MATERIAL SUPPLIED
(* ===== verification/Lock.v ===== *)
(** * Unfair locks

    [dispatch_unfair_lock_t] of libdispatch (src/shims/lock.h and
    src/shims/lock.c) in its macOS form: a 32-bit word with the port name of
    the owner, whose two low bits, always set in a port name, say instead
    that there are waiters and that a try-lock has failed.  Threads that
    find it locked sleep in the kernel (Ulock.v).

    The clients modelled here are well behaved: each runs a list of critical
    sections, entered with [lock] or [trylock] (and skipped when that fails)
    and left with [unlock] or with [tryunlock], tried again as long as it
    fails. *)

From S2P Require Import Conc Ulock Prelude.

Module LockWord.

Definition DLOCK_OWNER_MASK : Z := 0xfffffffc.
Definition DLOCK_WAITERS_BIT : Z := 1.
Definition DLOCK_FAILED_TRYLOCK_BIT : Z := 2.
Definition DLOCK_OWNER_NULL : Z := 0.

Definition dispatch_lock_owner (lock_value : Z) : Z :=
  if negb (Z.land lock_value DLOCK_OWNER_MASK =? 0)
  then Z.lor (Z.lor lock_value DLOCK_WAITERS_BIT) DLOCK_FAILED_TRYLOCK_BIT
  else DLOCK_OWNER_NULL.

Definition dispatch_lock_value_from_tid (tid : Z) : Z := Z.land tid DLOCK_OWNER_MASK.

Definition dispatch_lock_is_locked (lock_value : Z) : bool :=
  negb (Z.land lock_value DLOCK_OWNER_MASK =? 0).

Definition dispatch_lock_is_locked_by (lock_value tid : Z) : bool :=
  Z.land (Z.lxor lock_value tid) DLOCK_OWNER_MASK =? 0.

Definition dispatch_lock_has_waiters (lock_value : Z) : bool :=
  negb (Z.land lock_value DLOCK_WAITERS_BIT =? 0).

Definition dispatch_lock_has_failed_trylock (lock_value : Z) : bool :=
  negb (Z.land lock_value DLOCK_FAILED_TRYLOCK_BIT =? 0).

End LockWord.

Module Lock.
Import LockWord Ulock.

(** The shared state: the word, the kernel's object for its address, and how
    many interruptions of sleeping threads are still to come. *)
Record shared := { dul_lock : Z; ulk : option ull; intr : nat }.

Definition set_lock (v : Z) (s : shared) : shared :=
  {| dul_lock := v; ulk := ulk s; intr := intr s |}.
Definition set_ulk (u : option ull) (s : shared) : shared :=
  {| dul_lock := dul_lock s; ulk := u; intr := intr s |}.

(** A critical section of a client. *)
Record section := { by_trylock : bool; by_tryunlock : bool }.

Inductive event :=
  | Acquired
  | TryFailed (owner : Z)
  | Released (had_failed_trylock : bool)
  | Renewed.                         (* tryunlock returned false *)

Inductive pc :=
  | Idle
  | LockSlow (nxt : Z)               (* the rmw loop of lock_slow, with its variable next *)
  | LockWait (nxt new_value : Z)     (* entry of _dispatch_unfair_lock_wait *)
  | LockSleep (nxt new_value : Z)    (* asleep in the kernel, or woken *)
  | LockIntr (nxt new_value : Z)     (* interrupted, still in the kernel *)
  | Critical                         (* holds the lock *)
  | UnlockSlow (cur : Z) (had : bool). (* entry of unlock_slow *)

Record thread := { t_pc : pc; todo : list section; rel : bool; log : list event }.

Inductive ctl :=
  | Goto (p : pc)
  | Emit (p : pc) (e : event).

Section lock.
  Context (tids : list Z).

(** [_dispatch_tid_self] and [_dispatch_lock_value_for_self]. *)
Definition tid_self (i : nat) : Z := default 0 (tids !! i).
Definition value_for_self (i : nat) : Z := dispatch_lock_value_from_tid (tid_self i).

(** [_dispatch_unfair_lock_lock]. *)
Definition dispatch_unfair_lock_lock (i : nat) (s : shared) : shared * ctl :=
  let value_self := value_for_self i in
  if dul_lock s =? DLOCK_OWNER_NULL then (set_lock value_self s, Emit Critical Acquired)
  else (s, Goto (LockSlow value_self)).

(** The body of the rmw loop of [_dispatch_unfair_lock_lock_slow]; its result
    is [new_value]. *)
Definition lock_slow_body (nxt old_value : Z) : rmw_out Z :=
  if negb (dispatch_lock_is_locked old_value) then Swap nxt nxt
  else
    let new_value := Z.lor old_value DLOCK_WAITERS_BIT in
    if new_value =? old_value then GiveUp new_value else Swap new_value new_value.

(** [_dispatch_unfair_lock_lock_slow] from the top of its loop to the wait. *)
Definition lock_slow (i : nat) (nxt : Z) (s : shared) : res (shared * ctl) :=
  let value_self := value_for_self i in
  let '(mem, old_value, new_value) := rmw_atomic (lock_slow_body nxt) (dul_lock s) in
  let s := set_lock mem s in
  if dispatch_lock_is_locked_by old_value value_self then Crash AssertFail
  else if new_value =? nxt then Ok (s, Emit Critical Acquired)
  else Ok (s, Goto (LockWait nxt new_value)).

(** The end of the loop of [_dispatch_unfair_lock_lock_slow], when
    [__ulock_wait] returns [rc]. *)
Definition lock_slow_waited (nxt new_value rc : Z) (s : shared) : res (shared * ctl) :=
  match dlock_wait_ret 0 rc with
  | WaitDone rc =>
      let nxt := if rc =? ENOTEMPTY then Z.lor nxt DLOCK_WAITERS_BIT else nxt in
      Ok (s, Goto (LockSlow nxt))
  | WaitAgain => Ok (s, Goto (LockWait nxt new_value))
  | WaitCrash => Crash AssertFail
  end.

(** [_dispatch_unfair_lock_wait] enters the kernel. *)
Definition lock_wait (i : nat) (nxt new_value : Z) (s : shared) : res (shared * ctl) :=
  match ulock_wait tids UL_UNFAIR_LOCK i (dul_lock s) new_value (ulk s) with
  | (u, Asleep) => Ok (set_ulk u s, Goto (LockSleep nxt new_value))
  | (u, Returned rc) => lock_slow_waited nxt new_value rc (set_ulk u s)
  end.

(** The thread comes back from the kernel. *)
Definition lock_continue (ret nxt new_value : Z) (s : shared) : res (shared * ctl) :=
  match ulk s with
  | None => Crash AssertFail
  | Some u =>
      let '(u', rc) := ulock_wait_continue ret u in
      lock_slow_waited nxt new_value rc (set_ulk u' s)
  end.

(** A sleeping thread: in the queue it can only be interrupted. *)
Definition lock_sleep (i : nat) (nxt new_value : Z) (s : shared) : list (res (shared * ctl)) :=
  match ulk s with
  | None => [Crash AssertFail]
  | Some u =>
      if bool_decide (i ∈ ull_waitq u) then
        match intr s with
        | O => []
        | S n =>
            let u' := {| ull_owner := ull_owner u; ull_nwaiters := ull_nwaiters u;
                         ull_opcode := ull_opcode u; ull_waitq := leave i (ull_waitq u) |} in
            [Ok ({| dul_lock := dul_lock s; ulk := Some u'; intr := n |}, Goto (LockIntr nxt new_value))]
        end
      else [lock_continue 0 nxt new_value s]
  end.

(** [_dispatch_unfair_lock_trylock]. *)
Definition trylock_body (value_self old_value : Z) : rmw_out Z :=
  let new_value := if negb (dispatch_lock_is_locked old_value) then value_self
                   else Z.lor old_value DLOCK_FAILED_TRYLOCK_BIT in
  Swap new_value new_value.

Definition dispatch_unfair_lock_trylock (i : nat) (s : shared) : shared * ctl :=
  let '(mem, old_value, new_value) := rmw_atomic (trylock_body (value_for_self i)) (dul_lock s) in
  let s := set_lock mem s in
  if negb (dispatch_lock_is_locked old_value) then (s, Emit Critical Acquired)
  else (s, Emit Idle (TryFailed (dispatch_lock_owner new_value))).

(** [_dispatch_unfair_lock_tryunlock]. *)
Definition tryunlock_body (old_value : Z) : rmw_out Z :=
  let new_value := if negb (Z.land old_value DLOCK_FAILED_TRYLOCK_BIT =? 0)
                   then Z.lxor old_value DLOCK_FAILED_TRYLOCK_BIT
                   else DLOCK_OWNER_NULL in
  Swap new_value new_value.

GOAL OF THE EXERCISE
Looking at the records above, return exactly the lines from the line with "todo : list" to the line with "[__ulock_wait] returns [rc]. *)", both ends included.

SOLUTION TO THIS EXERCISE
Record thread := { t_pc : pc; todo : list section; rel : bool; log : list event }.

Inductive ctl :=
  | Goto (p : pc)
  | Emit (p : pc) (e : event).

Section lock.
  Context (tids : list Z).

(** [_dispatch_tid_self] and [_dispatch_lock_value_for_self]. *)
Definition tid_self (i : nat) : Z := default 0 (tids !! i).
Definition value_for_self (i : nat) : Z := dispatch_lock_value_from_tid (tid_self i).

(** [_dispatch_unfair_lock_lock]. *)
Definition dispatch_unfair_lock_lock (i : nat) (s : shared) : shared * ctl :=
  let value_self := value_for_self i in
  if dul_lock s =? DLOCK_OWNER_NULL then (set_lock value_self s, Emit Critical Acquired)
  else (s, Goto (LockSlow value_self)).

(** The body of the rmw loop of [_dispatch_unfair_lock_lock_slow]; its result
    is [new_value]. *)
Definition lock_slow_body (nxt old_value : Z) : rmw_out Z :=
  if negb (dispatch_lock_is_locked old_value) then Swap nxt nxt
  else
    let new_value := Z.lor old_value DLOCK_WAITERS_BIT in
    if new_value =? old_value then GiveUp new_value else Swap new_value new_value.

(** [_dispatch_unfair_lock_lock_slow] from the top of its loop to the wait. *)
Definition lock_slow (i : nat) (nxt : Z) (s : shared) : res (shared * ctl) :=
  let value_self := value_for_self i in
  let '(mem, old_value, new_value) := rmw_atomic (lock_slow_body nxt) (dul_lock s) in
  let s := set_lock mem s in
  if dispatch_lock_is_locked_by old_value value_self then Crash AssertFail
  else if new_value =? nxt then Ok (s, Emit Critical Acquired)
  else Ok (s, Goto (LockWait nxt new_value)).

(** The end of the loop of [_dispatch_unfair_lock_lock_slow], when
    [__ulock_wait] returns [rc]. *)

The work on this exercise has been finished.